1977 Bangladeshi film

Bosundhora (বসুন্ধরা; lit. Bashundhara) is a 1977 Bangladeshi Bengali-language film directed by Subhash Dutta. The film was based on the Alauddin Al Azad novel Teish Nambor Toilochitra. The film was produced by Bangladesh Liberation War Welfare Trust. Filming began on 6 March 1977. The film stars Bobita and Ilias Kanchan in the leading roles with Sharmili Ahmed, Syed Hasan Imam, Timur, Nuton, Akram, Soleman, Kabira, Sushoma, and Mondira in supporting roles.
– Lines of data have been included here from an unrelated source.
(** two texts of the same length that differ in one of the words that the hash reads,
    or in the bytes behind the last one, have different hashes. *)
Theorem murmur_tells_words p w w' q : Forall is_byte p -> Forall is_byte w -> Forall is_byte w' -> Forall is_byte q ->
  (exists n, length p = 4 * n)%nat -> length w = length w' -> length w = 4%nat \/ (length w < 4)%nat /\ q = [] ->
  w <> w' -> ngx_murmur_hash2 (p ++ w ++ q) <> ngx_murmur_hash2 (p ++ w' ++ q).
Proof.
  intros Hp Hw Hw' Hq Hn Hl Hc Hne E. apply Hne. unfold ngx_murmur_hash2 in E.
  assert (El : blen (p ++ w' ++ q) = blen (p ++ w ++ q)) by (unfold blen; rewrite !length_app, Hl; done). rewrite El in E.
  destruct (loop_prefix p Hn Hp (u32 (blen (p ++ w ++ q))) (u32_word _)) as (h & Hh & Ep). rewrite !Ep in E.
  assert (Hwq : Forall is_byte (w ++ q) /\ Forall is_byte (w' ++ q)) by (split; by apply Forall_app). destruct Hwq.
  apply finish_inj in E; [|by apply loop_word..]. destruct Hc as [Hc|(Hc & ->)].
  - destruct w as [|a [|b [|c [|d [|? ?]]]]]; try discriminate Hc. destruct w' as [|a' [|b' [|c' [|d' [|? ?]]]]]; try discriminate Hl.
    cbn [app murmur_loop] in E. apply loop_inj in E; [|done|apply mix_word..]. destruct (word_bytes a b c d Hw) as (Ew & R), (word_bytes a' b' c' d' Hw') as (Ew' & R'). rewrite Ew, Ew' in E.
    apply mix_inj_k in E; [|done..]. repeat match goal with H : Forall _ (_ :: _) |- _ => apply Forall_cons_1 in H as [? ?] end. by apply le32_inj in E.
  - rewrite !app_nil_r in E. destruct (decide (w = [])) as [->|Hwn]; [by destruct w'|].
    assert (0 < length w)%nat by (destruct w; [done|cbn; lia]). destruct (loop_tail h w Hw) as (E1 & R); [lia|]. destruct (loop_tail h w' Hw') as (E2 & R'); [lia|].
    rewrite E1, E2 in E. apply mul_inj in E; [|by apply lxor_bound..]. apply lxor_cancel in E. unfold tail_word in E.
    assert (Hz : is_byte 0) by (unfold is_byte; lia).
    assert (Hnth : forall t i, Forall is_byte t -> is_byte (nth i t 0)).
    { intros t i Ht. destruct (nth_in_or_default i t 0) as [Hi| ->]; [|done]. rewrite Forall_forall in Ht. apply Ht. by apply list_elem_of_In. }
    apply le32_inj in E; [|by auto..]. destruct w as [|a [|b [|c [|? ?]]]], w' as [|a' [|b' [|c' [|? ?]]]]; cbn [length nth] in *; try lia; congruence.
Qed.
Lemma murmur_tells_words_witness : ngx_murmur_hash2 (bs "user" ++ bs "1234" ++ bs "x") <> ngx_murmur_hash2 (bs "user" ++ bs "1235" ++ bs "x").
Proof.
  apply murmur_tells_words; [by apply all_bytes..|by exists 1%nat|done|by left|done].
Defined.
End MurmurFacts.

(** ** MD5: RFC 1321 *)
Module Rfc1321.
Import Md5.

Definition not32 (x : Z) : Z := Z.lxor x 0xffffffff.
Definition F (x y z : Z) : Z := Z.lor (Z.land x y) (Z.land (not32 x) z).
Definition G (x y z : Z) : Z := Z.lor (Z.land x z) (Z.land y (not32 z)).
Definition H (x y z : Z) : Z := Z.lxor (Z.lxor x y) z.
Definition I (x y z : Z) : Z := Z.lxor y (Z.lor x (not32 z)).
(** The integer part of 4294967296 times abs(sin(i + 1)). *)
Definition T : list Z :=
  [
   0xd76aa478; 0xe8c7b756; 0x242070db; 0xc1bdceee; 0xf57c0faf; 0x4787c62a; 0xa8304613; 0xfd469501;
   0x698098d8; 0x8b44f7af; 0xffff5bb1; 0x895cd7be; 0x6b901122; 0xfd987193; 0xa679438e; 0x49b40821;
   0xf61e2562; 0xc040b340; 0x265e5a51; 0xe9b6c7aa; 0xd62f105d; 0x02441453; 0xd8a1e681; 0xe7d3fbc8;
   0x21e1cde6; 0xc33707d6; 0xf4d50d87; 0x455a14ed; 0xa9e3e905; 0xfcefa3f8; 0x676f02d9; 0x8d2a4c8a;
   0xfffa3942; 0x8771f681; 0x6d9d6122; 0xfde5380c; 0xa4beea44; 0x4bdecfa9; 0xf6bb4b60; 0xbebfbc70;
   0x289b7ec6; 0xeaa127fa; 0xd4ef3085; 0x04881d05; 0xd9d4d039; 0xe6db99e5; 0x1fa27cf8; 0xc4ac5665;
   0xf4292244; 0x432aff97; 0xab9423a7; 0xfc93a039; 0x655b59c3; 0x8f0ccc92; 0xffeff47d; 0x85845dd1;
   0x6fa87e4f; 0xfe2ce6e0; 0xa3014314; 0x4e0811a1; 0xf7537e82; 0xbd3af235; 0x2ad7d2bb; 0xeb86d391
  ].
Definition function (i : nat) : Z -> Z -> Z -> Z := if (i <? 16)%nat then F else if (i <? 32)%nat then G else if (i <? 48)%nat then H else I.
Definition index (i : nat) : nat :=
  (if i <? 16 then i else if i <? 32 then (5 * i + 1) mod 16 else if i <? 48 then (3 * i + 5) mod 16 else (7 * i) mod 16)%nat.
Definition shift (i : nat) : Z :=
  let row := if (i <? 16)%nat then [7; 12; 17; 22] else if (i <? 32)%nat then [5; 9; 14; 20] else if (i <? 48)%nat then [4; 11; 16; 23] else [6; 10; 15; 21] in
  nth (i mod 4) row 0.
Definition rotate (x s : Z) : Z := u32 (Z.lor (Z.shiftl x s) (Z.shiftr x (32 - s))).
Definition operation (X : list Z) (x : regs) (i : nat) : regs :=
  let '(mk_regs a b c d) := x in
  mk_regs d (u32 (b + rotate (u32 (a + function i b c d + default 0 (X !! index i) + nth i T 0)) (shift i))) b c.
(** The words of a block, the lowest byte first. *)
Fixpoint block_words (p : bytes) : list Z := match p with a :: b :: c :: d :: p' => le32 a b c d :: block_words p' | _ => [] end.
Definition compress (x : regs) (p : bytes) : regs :=
  let y := fold_left (operation (block_words p)) (seq 0 64) x in
  mk_regs (u32 (ra x + ra y)) (u32 (rb x + rb y)) (u32 (rc x + rc y)) (u32 (rd x + rd y)).
Definition start : regs := mk_regs 0x67452301 0xefcdab89 0x98badcfe 0x10325476.
Fixpoint hash_blocks (n : nat) (x : regs) (p : bytes) : regs := match n with O => x | S n' => hash_blocks n' (compress x (take 64 p)) (drop 64 p) end.
(** One bit, zeros up to eight bytes less than a multiple of 64, the length in bits. *)
Definition zeros (n : nat) : nat := Z.to_nat ((55 - Z.of_nat n) mod 64).
Definition padded (msg : bytes) : bytes := msg ++ 0x80 :: replicate (zeros (length msg)) 0 ++ le_bytes 8 (8 * blen msg mod 2 ^ 64).
Definition md5 (msg : bytes) : bytes :=
  let x := hash_blocks (length (padded msg) / 64) start (padded msg) in
  le_bytes 4 (ra x) ++ le_bytes 4 (rb x) ++ le_bytes 4 (rc x) ++ le_bytes 4 (rd x).

Example md5_abc : ngx_hex_dump (md5 (bs "abc")) = bs "900150983cd24fb0d6963f7d28e17f72" /\ ngx_hex_dump (md5 []) = bs "d41d8cd98f00b204e9800998ecf8427e".
Proof. vm_compute. done. Qed.
End Rfc1321.

Module Md5Facts.
Import Md5 Rfc1321.

(** *** One block *)

Ltac word_bits := apply Z.bits_inj'; intros n Hn; rewrite ?Z.lxor_spec, ?Z.land_spec, ?Z.lor_spec, ?Z.lxor_spec, ?Z.land_spec, ?Z.lxor_spec.
Lemma ones32 n : 0 <= n -> Z.testbit 0xffffffff n = (n <? 32).
Proof. exact (ones_bit 32 n ltac:(lia)). Qed.
Lemma word_high x n : is_word x -> 32 <= n -> Z.testbit x n = false.
Proof. intros Hx Hn. apply (high_bit x 32); [exact Hx|lia]. Qed.
Lemma F_ok x y z : is_word x -> is_word y -> is_word z -> fF x y z = F x y z.
Proof. intros Hx Hy Hz. unfold fF, F, not32. word_bits. rewrite ones32 by done. destruct (Z.ltb_spec n 32); [btauto|]. rewrite !word_high by done. btauto. Qed.
Lemma G_ok x y z : is_word x -> is_word y -> is_word z -> fG x y z = G x y z.
Proof. intros Hx Hy Hz. unfold fG, G, not32. word_bits. rewrite ones32 by done. destruct (Z.ltb_spec n 32); [btauto|]. rewrite !word_high by done. btauto. Qed.
Definition same_function (f g : Z -> Z -> Z -> Z) : Prop := forall x y z, is_word x -> is_word y -> is_word z -> f x y z = g x y z.
Definition words_in (x : regs) : Prop := is_word (ra x) /\ is_word (rb x) /\ is_word (rc x) /\ is_word (rd x).

(** The registers in the order in which step [i] takes them. *)
Definition target_of (i : nat) : target := match (i mod 4)%nat with 0%nat => rA | 1%nat => rD | 2%nat => rC | _ => rB end.
Definition view (i : nat) (x : regs) : regs :=
  let '(mk_regs a b c d) := x in
  match target_of i with rA => x | rD => mk_regs d a b c | rC => mk_regs c d a b | rB => mk_regs b c d a end.
Lemma md5_step_ok f g a b c d w k s : same_function f g -> is_word a -> is_word b -> is_word c -> is_word d ->
  step f a b c d w k s = u32 (b + rotate (u32 (a + g b c d + w + k)) s).
Proof.
  intros Hf Ha Hb Hc Hd. unfold step, rotate. rewrite Hf by done. replace (a + (g b c d + w + k)) with (a + g b c d + w + k) by lia.
  change 0xffffffff with (2 ^ 32 - 1). rewrite (low_bits (u32 _) 32) by lia. rewrite (Z.mod_small (u32 _)) by apply u32_word. f_equal. lia.
Qed.
Lemma apply_step_view X i f k n s x : same_function f (function i) -> n = index i -> k = nth i T 0 -> s = shift i -> words_in x ->
  view (S i) (apply_step X x (f, target_of i, n, k, s)) = operation X (view i x) i /\ words_in (apply_step X x (f, target_of i, n, k, s)).
Proof.
  intros Hf -> -> -> (Ha & Hb & Hc & Hd). destruct x as [a b c d]. cbn [ra rb rc rd] in *. unfold view.
  assert (Ht : target_of (S i) = match target_of i with rA => rD | rD => rC | rC => rB | rB => rA end).
  { unfold target_of. pose proof (Nat.mod_upper_bound i 4 ltac:(lia)). assert (E : (S i mod 4 = (i mod 4 + 1) mod 4)%nat) by (rewrite <- Nat.add_1_r, Nat.Div0.add_mod; done).
    rewrite E. destruct (i mod 4)%nat as [|[|[|[|]]]]; try lia; done. }
  rewrite Ht. unfold apply_step. destruct (target_of i); cbn [operation]; rewrite (md5_step_ok f (function i)) by done; (split; [done|]); refine (conj _ (conj _ (conj _ _))); cbn [ra rb rc rd]; first [done|apply u32_word].
Qed.
Definition code_function (i : nat) : Z -> Z -> Z -> Z := if (i <? 16)%nat then fF else if (i <? 32)%nat then fG else if (i <? 48)%nat then fH else fI.
Lemma rounds_listed : rounds = (fun i => (code_function i, target_of i, index i, nth i T 0, shift i)) <$> seq 0 64.
Proof. reflexivity. Qed.
Lemma code_function_ok i : same_function (code_function i) (function i).
Proof. intros x y z Hx Hy Hz. unfold code_function, function. repeat case_match; [by apply F_ok|by apply G_ok|done|done]. Qed.
Lemma rounds_view X l : forall i x, l = seq i (length l) -> words_in x ->
  let y := fold_left (apply_step X) ((fun i => (code_function i, target_of i, index i, nth i T 0, shift i)) <$> l) x in
  view (i + length l) y = fold_left (operation X) l (view i x) /\ words_in y.
Proof.
  induction l as [|j l IH]; intros i x Hl Hx; [cbn; by rewrite Nat.add_0_r|]. cbn [length seq] in Hl. injection Hl as -> Hl.
  cbn [fmap list_fmap fold_left length]. destruct (apply_step_view X i (code_function i) (nth i T 0) (index i) (shift i) x) as (E & Hw); [apply code_function_ok|done..|].
  rewrite <- E. replace (i + S (length l))%nat with (S i + length l)%nat by lia. by apply IH.
Qed.
Lemma words_listed p : Forall is_byte p -> words p = block_words p.
Proof.
  induction p as [p Hl|a b c d p IH] using MurmurFacts.words_ind; intros Hp; [by destruct p as [|? [|? [|? [|? ?]]]]; cbn in Hl; try lia|].
  cbn [words block_words]. do 4 (apply Forall_cons_1 in Hp as [? Hp]). by rewrite (proj1 (word_le32 a b c d ltac:(done) ltac:(done) ltac:(done) ltac:(done))), IH.
Qed.
Lemma block_ok p x : Forall is_byte p -> words_in x -> block_loop p x = compress x p /\ words_in (compress x p).
Proof.
  intros Hp Hx. unfold block_loop, compress. rewrite words_listed by done. rewrite rounds_listed.
  destruct (rounds_view (block_words p) (seq 0 64) 0 x eq_refl Hx) as (E & Hw). cbv zeta in E. rewrite length_seq in E.
  set (y := fold_left (apply_step _) _ x) in *. change (view (0 + 64) y) with (view 0 y) in E. change (view 0 x) with (let '(mk_regs a b c d) := x in x) in E.
  assert (Ey : view 0 y = y) by by destruct y. assert (Exx : (let '(mk_regs a b c d) := x in x) = x) by by destruct x. rewrite Ey, Exx in E. rewrite <- E. clearbody y. destruct y as [a b c d]. cbn [ra rb rc rd].
  split; [|refine (conj _ (conj _ (conj _ _))); apply u32_word]. f_equal; f_equal; lia.
Qed.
In 1977, the film won the Bangladesh National Film Award for Best Film along with five other categories.

==Cast==
- Bobita - Chobi
- Ilias Kanchan - Zahed
- Sharmili Ahmed
- Syed Hasan Imam
- Timur
- Nuton
- Akram
- Soleman
- Kabira
- Sushoma
- Mondira

==Music==
The film song was directed by renowned music composer and music director Satya Saha. The song was composed by Syed Shamsul Haque.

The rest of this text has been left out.